A run is a maximal sequence of success in a sequence of Bernoulli trials. For example, in the sequence $S,S,S,F,S,S,F,F,S$ where $S$ is success and $F$ is failure there are three runs consisting of three successes, two successes and one success. Let $R$ denote the random variable on the set of sequence of $n$ independent bernoulli trials that counts the number of runs in the sequence. Find $\operatorname{E}[R]$.

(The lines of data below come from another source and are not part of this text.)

(** [d] bounds the time a slice takes on top of a requested delay. *)
Variables (d T : Z) (security : Z) (ssid password : string).
Hypothesis T_pos : 0 < T.
Hypothesis no_wrap : T + 10 + 2 * d < 2 ^ 32.
Hypothesis slice_bound : forall n, Z.of_nat (env_elapsed env n) <= d.
Hypothesis never_connected :
  forall n r, ulCC3000Connected r <> 1 -> ulCC3000Connected (env_irq env n r) <> 1.
Hypothesis always_rejected :
  forall n sec s l k kl, env_status env n (WlanConnect sec s l k kl) <> CC3000_SUCCESS.

(** From any round that starts within the deadline the retry loop leaves by
    its timeout check, in a round that ends less than a round's length after
    the deadline; ten milliseconds of fuel per round are enough. *)
Lemma connect_loop_times_out (t0 : Z) (fuel : nat) (st : State) :
  ulCC3000Connected (reg st) <> 1 ->
  0 <= clock (board st) - t0 <= T ->
  T - (clock (board st) - t0) < 10 * Z.of_nat fuel ->
  exists st',
    connect_loop env fuel security ssid password T (u32 t0) st = Some (TimedOut, st') /\
    T < clock (board st') - t0 <= T + 10 + 2 * d.
Proof.
  revert st. induction fuel as [| fuel IH]; intros st Hc Hin Hfuel; [lia |].
  rewrite connect_loop_round. unfold getConnectionStatus.
  destruct (Z.eqb_spec (ulCC3000Connected (reg st)) 1) as [| _]; [contradiction |].
  destruct (wlan_connect_command security ssid password (delay env 10 st))
    as (c & (sec & s & l & k & kl & ->) & ->).
  pose proof (always_rejected (tick (board (delay env 10 st))) sec s l k kl) as Hrej.
  apply succeeded_false in Hrej. rewrite Hrej.
  set (st2 := slice env 0 _).
  assert (Hclock : clock (board st2) =
                   clock (board st) + 10 + Z.of_nat (env_elapsed env (tick (board st)))
                   + 0 + Z.of_nat (env_elapsed env (S (tick (board st)))))
    by reflexivity.
  assert (Hreg : reg st2 =
                 env_irq env (S (tick (board st))) (env_irq env (tick (board st)) (reg st)))
    by reflexivity.
  pose proof (slice_bound (tick (board st))) as B1.
  pose proof (slice_bound (S (tick (board st)))) as B2.
  unfold timed_out, millis.
  rewrite u32_elapsed by lia.
  destruct (Z.eqb_spec T 0) as [| _]; [lia |]. cbn [negb andb].
  destruct (Z.ltb_spec T (clock (board st2) - t0)) as [Hlate | Hearly].
  - exists st2. split; [reflexivity | lia].
  - apply IH.
    + rewrite Hreg. by do 2 apply never_connected.
    + lia.
    + lia.
Qed.

(** C4.  With a timeout of [T > 0], a chip that never raises the connected
    flag and rejects every connection attempt, [connect] returns, answers
    [false], and does so no later than [T] milliseconds plus one round of the
    retry loop (the 10 ms delay and two slices of at most [d] ms) after it
    entered the loop.  A tenth of [T] rounds of fuel, plus one, let it
    finish. *)
Theorem connect_deadline (fuel : nat) (st : State) :
  ulCC3000Connected (reg st) <> 1 ->
  (Z.to_nat (T / 10) < fuel)%nat ->
  exists st',
    connect env fuel ssid security password T st = Some (false, st') /\
    clock (board st') <= clock (board (loop_entry env st)) + T + 10 + 2 * d.
Proof.
  intros Hc Hfuel.
  pose proof (slice_bound (tick (board st))) as B0.
  assert (Hentry : clock (board (loop_entry env st)) =
                   clock (board st) + 0 + Z.of_nat (env_elapsed env (tick (board st))))
    by reflexivity.
  unfold connect.
  destruct (negb (is_initialized_ (this st))); [exists st; split; [done | lia] |].
  destruct (getDHCPStatus st); [exists st; split; [done | lia] |].
  destruct (negb (valid_security security)); [exists st; split; [done | lia] |].
  change (command env in_connect (SetConnectionPolicy 0 0 0) st)
    with (env_status env (tick (board st)) (SetConnectionPolicy 0 0 0), loop_entry env st).
  cbv beta iota.
  destruct (negb (succeeded _)); [exists (loop_entry env st); split; [done | lia] |].
  destruct (connect_loop_times_out (clock (board (loop_entry env st))) fuel
                                   (loop_entry env st)) as (st' & Hrun & Hbound).
  - change (reg (loop_entry env st)) with (env_irq env (tick (board st)) (reg st)).
    by apply never_connected.
  - lia.
  - pose proof (Z.mul_div_le T 10 ltac:(lia)).
    pose proof (Z.mod_pos_bound T 10 ltac:(lia)).
    pose proof (Z.div_mod T 10 ltac:(lia)).
    assert (0 <= T / 10) by (apply Z.div_pos; lia). lia.
  - unfold millis. rewrite Hrun. exists st'. split; [done | lia].
Qed.

End Deadline.

(** *** The scan session *)

Lemma u16_range (x : Z) : 0 <= u16 x < 2 ^ 16.
Proof. unfold u16. apply Z.mod_pos_bound. lia. Qed.

Lemma u16_small (x : Z) : 0 <= x < 2 ^ 16 -> u16 x = x.
Proof. unfold u16. apply Z.mod_small. Qed.

(** The three ways out of [getNextAccessPoint]: a guard, a failed fetch, a
    successful fetch. *)
Lemma getNextAccessPoint_cases (ap_info : AccessPointInfo.t) (st : State) :
  (getNextAccessPoint env ap_info st = (false, ap_info, st) /\
   (is_initialized_ (this st) = false \/
    ScanResult.is_valid (ap_scan_result_ (this st)) = 0 \/
    num_access_points_ (this st) <= access_point_count_ (this st)))
  \/
  (is_initialized_ (this st) = true /\
   ScanResult.is_valid (ap_scan_result_ (this st)) <> 0 /\
   access_point_count_ (this st) < num_access_points_ (this st) /\
   exists (ok : bool) (st' : State),
     getNextAccessPoint env ap_info st =
       (ok, fill_ap_info (ap_scan_result_ (this st)) ap_info, st') /\
     ok = succeeded (env_status env (tick (board st)) (GetScanResults 0)) /\
     is_initialized_ (this st') = true /\
     num_access_points_ (this st') = num_access_points_ (this st) /\
     access_point_count_ (this st') =
       (if ok then u16 (access_point_count_ (this st) + 1)
        else access_point_count_ (this st)) /\
     ap_scan_result_ (this st') =
       env_scan env (tick (board st)) (ap_scan_result_ (this st)) /\
     tick (board st') = S (tick (board st)) /\
     trace (board st') =
       trace (board st) ++
       [Chip in_getNextAccessPoint (GetScanResults 0)
             (env_status env (tick (board st)) (GetScanResults 0))]).
Proof.
  unfold getNextAccessPoint.
  destruct (is_initialized_ (this st)) eqn:Hi; simpl; [| left; auto].
  destruct (Z.eqb_spec (ScanResult.is_valid (ap_scan_result_ (this st))) 0) as [Hv | Hv];
    [left; auto |].
  destruct (Z.leb_spec (num_access_points_ (this st)) (access_point_count_ (this st)))
    as [Hc | Hc]; [left; auto |].
  right. repeat split; try assumption.
  destruct (succeeded _) eqn:Hr; simpl; eexists _, _; repeat split; by rewrite ?Hi.
Qed.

[Hint: Show that $R$ is a summation of $I_j$ where $j$ goes form $1$ to $n$ and $I_j = 1$ if a run begins at the $j\text{th}$ Bernoulli trial and $0$ otherwise. Find $\operatorname{E}(I_1)$ and then $\operatorname{E}(I_j)$].

Answer 1

It's trivial that $R = I_1 + I_2 + \cdots + I_n$, why? because a sequence with $R$ runs must have $R$ positions where each run starts, if there are 3 runs, there must exist 3 positions in the sequence where each of them starts. For example the runs at S,S,S,F,S,S,F,F,S start at positions 1,5, and 8, meaning $I_1 = I_5 = I_8 = 1$, the rest of the $I_j$'s are zero. Obviously $P(R=n) = 0$ because for there to exist at least 2 runs, there must be failures in between, which means at least one $I_j = 0$. Now you can calculate the expectation of $R$ $$ E(R) = E(I_1 + I_2 + \cdots + I_n) = E(I_1) + E(I_2) + \cdots + E(I_n) $$ The problem has been reduced to finding the expected value of each $I_j$ and summing over all of them. You have two cases:

• $P(I_1=1) = p$, where $p$ is the probability of success of the Bernoulli trials, and
• $P(I_j=1) = (1-p)p$ where $j \neq 1$, because if $j$ is not the first position, there must exist a failure in the previous position $(1-p)$, and a success at position j $(p)$. Therefore \begin{align*} E(R) & = E(I_1 + I_2 + \cdots + I_n)\\ & = E(I_1) + E(I_2) + \cdots + E(I_n)\\ & = p + (1-p)p + \cdots + (1-p)p\\ & = p + (n-1)(1-p)p \end{align*} For example, if $n = 3$ and $p = 0.5$ you have $8$ possible outcomes with equal probability each: $$ FFF \to 0 \text{ runs}\\ FFS \to 1 \text{ runs}\\ FSF \to 1 \text{ runs}\\ FSS \to 1 \text{ runs}\\ SFF \to 1 \text{ runs}\\ SFS \to 2 \text{ runs}\\ SSF \to 1 \text{ runs}\\ SSS \to 1 \text{ runs} $$ Therefore the expected number of runs is: $$ \frac{(0+1+1+1+1+2+1+1)}{8} = \frac{8}{8} = 1$$ Using the previous formula yields the same result (but quicker): $$ \operatorname{E}(R) = p + (n-1)(1-p)p = 0.5 + (3-1)\times 0.5 \times 0.5 = 1$$